Dataset:
• • •

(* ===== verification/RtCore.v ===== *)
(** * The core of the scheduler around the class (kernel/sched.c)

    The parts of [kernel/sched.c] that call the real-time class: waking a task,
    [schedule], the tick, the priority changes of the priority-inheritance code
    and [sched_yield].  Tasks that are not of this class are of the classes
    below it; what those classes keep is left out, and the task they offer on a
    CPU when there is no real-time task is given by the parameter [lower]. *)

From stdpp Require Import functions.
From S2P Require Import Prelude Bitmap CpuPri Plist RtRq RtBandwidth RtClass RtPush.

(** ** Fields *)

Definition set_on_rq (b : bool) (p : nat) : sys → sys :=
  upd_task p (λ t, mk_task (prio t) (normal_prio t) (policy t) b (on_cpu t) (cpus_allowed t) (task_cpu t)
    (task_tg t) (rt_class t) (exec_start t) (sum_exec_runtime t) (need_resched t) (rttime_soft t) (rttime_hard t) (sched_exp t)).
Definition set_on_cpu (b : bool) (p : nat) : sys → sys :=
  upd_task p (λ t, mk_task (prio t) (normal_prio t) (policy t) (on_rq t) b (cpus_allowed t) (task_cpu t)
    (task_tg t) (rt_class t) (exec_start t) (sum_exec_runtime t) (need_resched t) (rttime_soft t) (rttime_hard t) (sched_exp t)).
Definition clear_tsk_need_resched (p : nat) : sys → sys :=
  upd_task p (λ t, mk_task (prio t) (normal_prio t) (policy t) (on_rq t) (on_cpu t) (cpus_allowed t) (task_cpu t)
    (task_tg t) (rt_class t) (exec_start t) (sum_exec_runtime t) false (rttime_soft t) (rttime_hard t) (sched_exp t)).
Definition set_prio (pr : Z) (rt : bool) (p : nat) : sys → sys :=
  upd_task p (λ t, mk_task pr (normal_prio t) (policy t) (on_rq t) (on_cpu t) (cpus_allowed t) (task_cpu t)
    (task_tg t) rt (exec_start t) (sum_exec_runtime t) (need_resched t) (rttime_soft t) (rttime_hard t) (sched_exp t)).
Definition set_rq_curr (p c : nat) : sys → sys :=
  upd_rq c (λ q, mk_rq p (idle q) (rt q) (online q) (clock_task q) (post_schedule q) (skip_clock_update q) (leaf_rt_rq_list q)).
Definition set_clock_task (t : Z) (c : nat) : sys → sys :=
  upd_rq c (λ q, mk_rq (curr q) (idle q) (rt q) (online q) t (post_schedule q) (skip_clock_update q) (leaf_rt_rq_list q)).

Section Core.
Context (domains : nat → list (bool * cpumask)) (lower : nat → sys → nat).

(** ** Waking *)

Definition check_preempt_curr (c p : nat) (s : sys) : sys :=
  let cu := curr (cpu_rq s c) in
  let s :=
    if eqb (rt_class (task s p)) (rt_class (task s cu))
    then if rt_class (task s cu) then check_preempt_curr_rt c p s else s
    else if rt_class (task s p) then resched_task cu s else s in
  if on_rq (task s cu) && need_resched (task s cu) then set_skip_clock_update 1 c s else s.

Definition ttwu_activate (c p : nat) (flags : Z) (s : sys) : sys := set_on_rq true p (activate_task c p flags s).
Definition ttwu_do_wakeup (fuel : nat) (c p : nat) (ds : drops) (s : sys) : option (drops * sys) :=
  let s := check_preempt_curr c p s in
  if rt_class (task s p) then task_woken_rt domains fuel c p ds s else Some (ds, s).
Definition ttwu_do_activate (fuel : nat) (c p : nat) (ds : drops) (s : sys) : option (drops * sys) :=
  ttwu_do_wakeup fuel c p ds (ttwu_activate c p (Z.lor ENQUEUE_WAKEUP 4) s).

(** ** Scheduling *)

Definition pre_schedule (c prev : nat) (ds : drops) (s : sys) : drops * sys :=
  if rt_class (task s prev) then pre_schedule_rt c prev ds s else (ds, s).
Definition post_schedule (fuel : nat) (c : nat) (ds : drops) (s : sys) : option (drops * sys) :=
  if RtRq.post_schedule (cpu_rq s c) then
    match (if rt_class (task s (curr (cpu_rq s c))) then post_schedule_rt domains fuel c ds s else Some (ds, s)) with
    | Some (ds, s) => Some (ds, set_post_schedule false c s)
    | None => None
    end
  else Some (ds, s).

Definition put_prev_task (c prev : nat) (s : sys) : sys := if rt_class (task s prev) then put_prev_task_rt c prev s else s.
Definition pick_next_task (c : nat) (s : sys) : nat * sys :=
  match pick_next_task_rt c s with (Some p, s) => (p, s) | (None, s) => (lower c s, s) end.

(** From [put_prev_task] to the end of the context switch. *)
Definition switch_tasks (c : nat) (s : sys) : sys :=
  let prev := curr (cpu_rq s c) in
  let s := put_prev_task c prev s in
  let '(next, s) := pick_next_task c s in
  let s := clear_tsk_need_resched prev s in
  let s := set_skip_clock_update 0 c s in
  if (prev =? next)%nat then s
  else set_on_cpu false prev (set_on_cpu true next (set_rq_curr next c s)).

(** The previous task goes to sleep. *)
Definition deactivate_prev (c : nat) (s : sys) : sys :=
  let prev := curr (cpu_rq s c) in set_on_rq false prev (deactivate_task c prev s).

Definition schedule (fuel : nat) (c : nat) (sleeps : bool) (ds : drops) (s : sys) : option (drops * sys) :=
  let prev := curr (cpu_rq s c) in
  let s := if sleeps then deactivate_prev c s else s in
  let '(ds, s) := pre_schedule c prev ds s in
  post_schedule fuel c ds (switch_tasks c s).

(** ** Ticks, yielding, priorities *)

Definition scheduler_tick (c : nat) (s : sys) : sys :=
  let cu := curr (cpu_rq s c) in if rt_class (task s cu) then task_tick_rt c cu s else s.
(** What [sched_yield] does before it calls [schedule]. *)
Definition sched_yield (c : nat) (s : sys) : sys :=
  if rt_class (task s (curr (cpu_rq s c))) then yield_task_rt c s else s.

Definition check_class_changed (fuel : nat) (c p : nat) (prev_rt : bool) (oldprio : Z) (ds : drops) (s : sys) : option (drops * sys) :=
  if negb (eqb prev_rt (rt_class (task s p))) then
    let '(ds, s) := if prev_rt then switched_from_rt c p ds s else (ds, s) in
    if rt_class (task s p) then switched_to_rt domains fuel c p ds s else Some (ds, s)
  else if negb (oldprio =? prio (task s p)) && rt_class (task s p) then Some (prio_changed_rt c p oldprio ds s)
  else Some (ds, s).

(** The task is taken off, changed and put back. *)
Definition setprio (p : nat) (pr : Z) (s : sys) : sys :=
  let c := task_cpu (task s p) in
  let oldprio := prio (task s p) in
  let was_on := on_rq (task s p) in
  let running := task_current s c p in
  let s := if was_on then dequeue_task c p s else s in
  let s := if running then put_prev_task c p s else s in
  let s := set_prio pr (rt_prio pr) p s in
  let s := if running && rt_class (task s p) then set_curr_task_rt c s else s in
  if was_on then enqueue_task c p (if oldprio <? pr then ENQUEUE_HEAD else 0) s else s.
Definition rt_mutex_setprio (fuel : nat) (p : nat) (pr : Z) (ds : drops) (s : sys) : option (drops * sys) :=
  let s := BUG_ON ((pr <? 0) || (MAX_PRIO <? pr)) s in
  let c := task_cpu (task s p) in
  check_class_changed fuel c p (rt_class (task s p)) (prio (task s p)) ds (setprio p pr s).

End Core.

• • •

What you are asked to do:
From the very first line of the data through the line with "below it; what" in it, please reproduce each line exactly and output nothing more.

Solution for this exercise:
(* ===== verification/RtCore.v ===== *)
(** * The core of the scheduler around the class (kernel/sched.c)

    The parts of [kernel/sched.c] that call the real-time class: waking a task,
    [schedule], the tick, the priority changes of the priority-inheritance code
    and [sched_yield].  Tasks that are not of this class are of the classes
    below it; what those classes keep is left out, and the task they offer on a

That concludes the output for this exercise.